*** Opening of Records supplied ***
Lemma for_each_prefix_inv {A S} (body : S -> A -> option S) (I : list A -> S -> Prop) :
  forall xs pre s s',
    I pre s ->
    (forall pre' x s0 s1, In x xs -> I pre' s0 -> body s0 x = Some s1 -> I (pre' ++ [x]) s1) ->
    for_each body xs s = Some s' -> I (pre ++ xs) s'.
Proof.
  induction xs as [|x xs IH]; simpl; intros pre s s' Hs Hstep H.
  - injection H as <-. now rewrite app_nil_r.
  - destruct (body s x) as [s1|] eqn:E; [|discriminate].
    replace (pre ++ x :: xs) with ((pre ++ [x]) ++ xs) by (rewrite <- app_assoc; reflexivity).
    apply (IH (pre ++ [x]) s1 s'); eauto.
Qed.

(** The rows [update_path] rewrites lie in the subtree of the tag it is called
    on: every other row is left as it is. *)
Lemma update_path_frame fuel :
  forall d self d',
    pk_unique d -> get d (id self) <> None ->
    update_path fuel d self = Some d' ->
    Forall2 (fun t t' => id t' = id t /\ (t' = t \/ in_subtree d (id self) (id t)))
            (tags d) (tags d').
Proof.
  induction fuel as [|fuel IH]; intros d self d' Hpk Hself H; simpl in H; [discriminate|].
  match type of H with for_each _ (children ?d1 _) _ = _ => set (db1 := d1) in * end.
  assert (Hsk1 : same_skeleton d db1)
    by (apply update_tag_skeleton; intro t; repeat split).
  assert (Hpk1 : pk_unique db1) by (eapply same_skeleton_pk; eauto).
  assert (Hself1 : get db1 (id self) <> None).
  { intro E. pose proof (same_skeleton_get_exists _ _ (id self) Hsk1) as X.
    rewrite E in X. destruct (get d (id self)); [discriminate X|congruence]. }
  assert (H1 : Forall2 (fun t t' => id t' = id t /\ (t' = t \/ in_subtree d (id self) (id t)))
                       (tags d) (tags db1)).
  { unfold db1, update_tag. simpl. induction (tags d) as [|a l IHl]; simpl; constructor; auto.
    destruct (id a =? id self) eqn:E.
    - apply String.eqb_eq in E. split; [reflexivity|]. right. now left.
    - split; [reflexivity|now left]. }
  apply (for_each_inv _ (fun dk => same_skeleton d dk /\
            Forall2 (fun t t' => id t' = id t /\ (t' = t \/ in_subtree d (id self) (id t)))
                    (tags d) (tags dk))) in H; [apply H|split; assumption|].
  intros x dk dk' Hx [Hsk HF] Hb.
  assert (Hpkk : pk_unique dk) by (eapply same_skeleton_pk; eauto).
  assert (Hchild : parent_ref d (id x) = Some (id self)).
  { rewrite <- (parent_ref_skeleton _ _ (id x) Hsk1). now apply child_parent_ref. }
  assert (Hxk : get dk (id x) <> None).
  { apply children_In in Hx. destruct Hx as [Hin _].
    pose proof (pk_unique_get _ _ Hpk1 Hin) as Hg.
    destruct (same_skeleton_get _ _ _ _ (same_skeleton_trans _ _ _
                (same_skeleton_sym _ _ Hsk1) Hsk) Hg) as (x' & -> & _). discriminate. }
  pose proof (IH dk x dk' Hpkk Hxk Hb) as HF'.
  split; [eapply same_skeleton_trans; [exact Hsk|eapply update_path_skeleton; eauto]|].
  clear - HF HF' Hsk Hchild.
  revert HF'. generalize (tags dk'). induction HF as [|a b l l' Hab HF IHF];
    intros l3 HF'; inversion HF' as [|b' c l2 l3' Hbc HF'']; subst; constructor.
  - destruct Hab as [Hid Hab]. destruct Hbc as [Hid' Hbc]. split; [congruence|].
    destruct Hab as [->|Hab]; [|now right].
    destruct Hbc as [->|Hbc]; [now left|right].
    eapply in_subtree_child; [exact Hchild|]. eapply in_subtree_skeleton; eauto.
  - apply IHF. exact HF''.
Qed.

Lemma Forall2_In_r {A B} (R : A -> B -> Prop) l l' b :
  Forall2 R l l' -> In b l' -> exists a, In a l /\ R a b.
Proof.
  induction 1 as [|x y l l' Hxy _ IH]; simpl; [contradiction|].
  intros [<-|Hin]; [eauto|]. destruct (IH Hin) as (a & Ha & Hr). eauto.
Qed.

Lemma frame_get d d' r p :
  Forall2 (fun t t' => id t' = id t /\ (t' = t \/ in_subtree d r (id t))) (tags d) (tags d') ->
  match get d p with
  | Some t => exists t', get d' p = Some t' /\ (t' = t \/ in_subtree d r p)
  | None => get d' p = None
  end.
Proof.
  unfold get. induction 1 as [|a b l l' (Hid & Hab) _ IH]; simpl; [reflexivity|].
  rewrite Hid. destruct (id a =? p) eqn:E; [|exact IH].
  apply String.eqb_eq in E. exists b. split; [reflexivity|].
  destruct Hab as [->|Hab]; [now left|right; now rewrite <- E].
Qed.

Lemma parent_ref_child_row d c r :
  parent_ref d c = Some r -> exists rc, get d c = Some rc /\ parent_id rc = Some r.
Proof.
  rewrite parent_ref_unfold. destruct (get d c) as [rc|]; [|discriminate].
  destruct (parent_id rc) as [q|] eqn:Eq; [|discriminate].
  rewrite get_exists_id. destruct (get d q); [|discriminate].
  intro H. injection H as ->. exists rc. split; [reflexivity|exact Eq].
Qed.

Lemma row_parent_ref d t q :
  pk_unique d -> In t (tags d) -> parent_id t = Some q -> get d q <> None ->
  parent_ref d (id t) = Some q.
Proof.
  intros Hpk Hin Hp Hq. rewrite parent_ref_unfold, (pk_unique_get _ _ Hpk Hin), Hp.
  rewrite get_exists_id. destruct (get d q); [reflexivity|congruence].
Qed.

Lemma in_subtree_down d r q x :
  in_subtree d r q -> parent_ref d x = Some q -> in_subtree d r x.
Proof.
  intros [->|Ha] Hp; right.
  - now apply ancestor_parent.
  - eapply ancestor_step; eauto.
Qed.

(** A row that [update_path] left alone keeps a right path, unless its parent
    was rewritten, and then the row lies in the rewritten subtree itself. *)
Lemma frame_keeps_consistent d d' r t :
  pk_unique d ->
  Forall2 (fun t t' => id t' = id t /\ (t' = t \/ in_subtree d r (id t))) (tags d) (tags d') ->
  In t (tags d) -> path t = Some (expected_path d t) ->
  path t = Some (expected_path d' t) \/ in_subtree d r (id t).
Proof.
  intros Hpk HF Hin Hc. unfold expected_path, parent in *.
  destruct (parent_id t) as [q|] eqn:Eq; [|now left].
  pose proof (frame_get d d' r q HF) as Hg.
  destruct (get d q) as [pr|] eqn:Epr.
  - destruct Hg as (pr' & -> & [->|Hsub]); [now left|right].
    eapply in_subtree_down; [exact Hsub|].
    apply row_parent_ref; auto. congruence.
  - rewrite Hg. now left.
Qed.

(** After [update_path], every row of the subtree it was called on has the
    path its parent gives it. *)
Lemma update_path_consistent fuel :
  forall d self d',
    pk_unique d -> (forall i, ~ is_ancestor d i i) ->
    (exists s0, get d (id self) = Some s0 /\ name s0 = name self /\
                parent_id s0 = parent_id self) ->
    update_path fuel d self = Some d' ->
    forall t', In t' (tags d') -> in_subtree d (id self) (id t') ->
               path t' = Some (expected_path d' t').
Proof.
  induction fuel as [|fuel IH]; intros d self d' Hpk Hacy (s0 & Hs0 & Hn0 & Hp0) H;
    simpl in H; [discriminate|].
  match type of H with for_each _ (children ?d1 _) _ = _ => set (db1 := d1) in * end.
  assert (Hsk1 : same_skeleton d db1)
    by (apply update_tag_skeleton; intro t; repeat split).
  assert (Hpk1 : pk_unique db1) by (eapply same_skeleton_pk; eauto).
  assert (Hself : get d (id self) <> None) by congruence.
  (* the row of [self] after its own path is written *)
  assert (Hs1 : exists s1, get db1 (id self) = Some s1 /\
                           path s1 = Some (expected_path db1 s1)).
  { unfold db1. rewrite get_update_tag by reflexivity. rewrite String.eqb_refl, Hs0. simpl.
    eexists. split; [reflexivity|]. simpl. f_equal.
    unfold expected_path, parent. simpl. rewrite Hn0, Hp0.
    destruct (parent_id self) as [q|] eqn:Eq; [|reflexivity].
    rewrite get_update_tag by reflexivity.
    destruct (q =? id self) eqn:E; [|reflexivity].
    apply String.eqb_eq in E. subst q. exfalso. apply (Hacy (id self)).
    apply ancestor_parent. rewrite parent_ref_unfold, Hs0, Hp0, get_exists_id, Hs0.
    reflexivity. }
  pose proof (for_each_prefix_inv (update_path fuel)
    (fun pre dk =>
       same_skeleton d dk /\
       (exists s, get dk (id self) = Some s /\ path s = Some (expected_path dk s)) /\
       (forall t' c, In t' (tags dk) -> In c pre -> in_subtree d (id c) (id t') ->
                     path t' = Some (expected_path dk t')))
    (children db1 self) [] db1 d') as Hloop.
  simpl in Hloop. destruct Hloop as (Hsk & (s & Hs & Hsc) & Hkids).
  - split; [exact Hsk1|]. split; [exact Hs1|]. intros t' c _ [].
  - (* one child *)
    intros pre x dk dk' Hx (Hskk & (s & Hs & Hsc) & Hpre) Hb.
    assert (Hpkk : pk_unique dk) by (eapply same_skeleton_pk; eauto).
    assert (Hacyk : forall i, ~ is_ancestor dk i i).
    { intros i Hi. apply (Hacy i). eapply is_ancestor_skeleton; eauto. }
    assert (Hchild : parent_ref d (id x) = Some (id self)).
    { rewrite <- (parent_ref_skeleton _ _ (id x) Hsk1). apply child_parent_ref; auto.
      destruct Hs1 as (s1 & -> & _). discriminate. }
    assert (Hsk1k : same_skeleton db1 dk).
    { eapply same_skeleton_trans; [apply same_skeleton_sym; exact Hsk1|exact Hskk]. }
    assert (Hxrow : exists x0, get dk (id x) = Some x0 /\ name x0 = name x /\
                               parent_id x0 = parent_id x).
    { apply children_In in Hx. destruct Hx as [Hin _].
      pose proof (pk_unique_get _ _ Hpk1 Hin) as Hg.
      destruct (same_skeleton_get _ _ _ _ Hsk1k Hg) as (x' & Hx' & (_ & Hnm & Hpp & _)).
      eauto. }
    assert (Hxk : get dk (id x) <> None)
      by (destruct Hxrow as (x0 & -> & _); discriminate).
    pose proof (update_path_frame fuel dk x dk' Hpkk Hxk Hb) as HF.
    pose proof (IH dk x dk' Hpkk Hacyk Hxrow Hb) as Hsub.
    pose proof (update_path_skeleton fuel dk x dk' Hb) as Hskx.
    assert (Hto_d : forall i, in_subtree dk (id x) i -> in_subtree d (id x) i).
    { intros i Hi. eapply in_subtree_skeleton; eauto. }
    assert (Hfrom_d : forall i, in_subtree d (id x) i -> in_subtree dk (id x) i).
    { intros i Hi. eapply in_subtree_skeleton; [apply same_skeleton_sym; exact Hskk|exact Hi]. }
    (* a row consistent before is consistent after *)
    assert (Hkeep : forall t', In t' (tags dk') ->
              (forall tk, In tk (tags dk) -> id t' = id tk ->
                          path tk = Some (expected_path dk tk)) ->
              path t' = Some (expected_path dk' t')).
    { intros t' Ht' Hbefore.
      destruct (Forall2_In_r _ _ _ _ HF Ht') as (tk & Htk & Hid & Hor).
      destruct Hor as [->|Hin_sub]; [|apply Hsub; [exact Ht'|now rewrite Hid]].
      destruct (frame_keeps_consistent dk dk' (id x) tk Hpkk HF Htk (Hbefore tk Htk eq_refl))
        as [Hc|Hin_sub]; [exact Hc|].
      apply Hsub; [exact Ht'|exact Hin_sub]. }
    split; [eapply same_skeleton_trans; eauto|]. split.
    + (* the row of [self] is not in the subtree of its child *)
      pose proof (frame_get dk dk' (id x) (id self) HF) as Hg. rewrite Hs in Hg.
      destruct Hg as (s' & Hs' & _). exists s'. split; [exact Hs'|].
      destruct (get_In _ _ _ Hs') as [Hin' Hid'].
      apply Hkeep; [exact Hin'|]. intros tk Htk Hidk.
      assert (tk = s).
      { pose proof (pk_unique_get _ _ Hpkk Htk) as X. rewrite <- Hidk, Hid' in X. congruence. }
      now subst.
    + intros t' c Ht' Hc Hin_c. apply in_app_or in Hc. destruct Hc as [Hc|[<-|[]]].
      * apply Hkeep; [exact Ht'|]. intros tk Htk Hidk.
        apply (Hpre tk c Htk Hc). now rewrite <- Hidk.
      * apply Hsub; [exact Ht'|]. now apply Hfrom_d.
  - exact H.
  - (* every row of the subtree is [self] or below one of its children *)
    intros t' Ht' [Hid|Ha].
    + assert (Hpk' : pk_unique d') by (eapply same_skeleton_pk; eauto).
      pose proof (pk_unique_get _ _ Hpk' Ht') as X. rewrite Hid in X. congruence.
    + destruct (ancestor_first_child _ _ _ Ha) as (c & Hc & Hor).
      rewrite <- (parent_ref_skeleton _ _ c Hsk1) in Hc.
      destruct (parent_ref_child_row _ _ _ Hc) as (rc & Hrc & Hprc).
      destruct (get_In _ _ _ Hrc) as [Hrin Hrid].
      apply (Hkids t' rc Ht').
      * unfold children. apply filter_In. split; [exact Hrin|].
        unfold option_string_eqb. rewrite Hprc. apply String.eqb_refl.
      * rewrite Hrid. destruct Hor as [->|Hor]; [now left|now right].
Qed.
*** Close of Records supplied ***
In the entries above, find the line holding "assert (Hfrom_d : forall" and the line holding "path tk = Some"; print both of them and every line between, exactly, and nothing else.

    assert (Hfrom_d : forall i, in_subtree d (id x) i -> in_subtree dk (id x) i).
    { intros i Hi. eapply in_subtree_skeleton; [apply same_skeleton_sym; exact Hskk|exact Hi]. }
    (* a row consistent before is consistent after *)
    assert (Hkeep : forall t', In t' (tags dk') ->
              (forall tk, In tk (tags dk) -> id t' = id tk ->
                          path tk = Some (expected_path dk tk)) ->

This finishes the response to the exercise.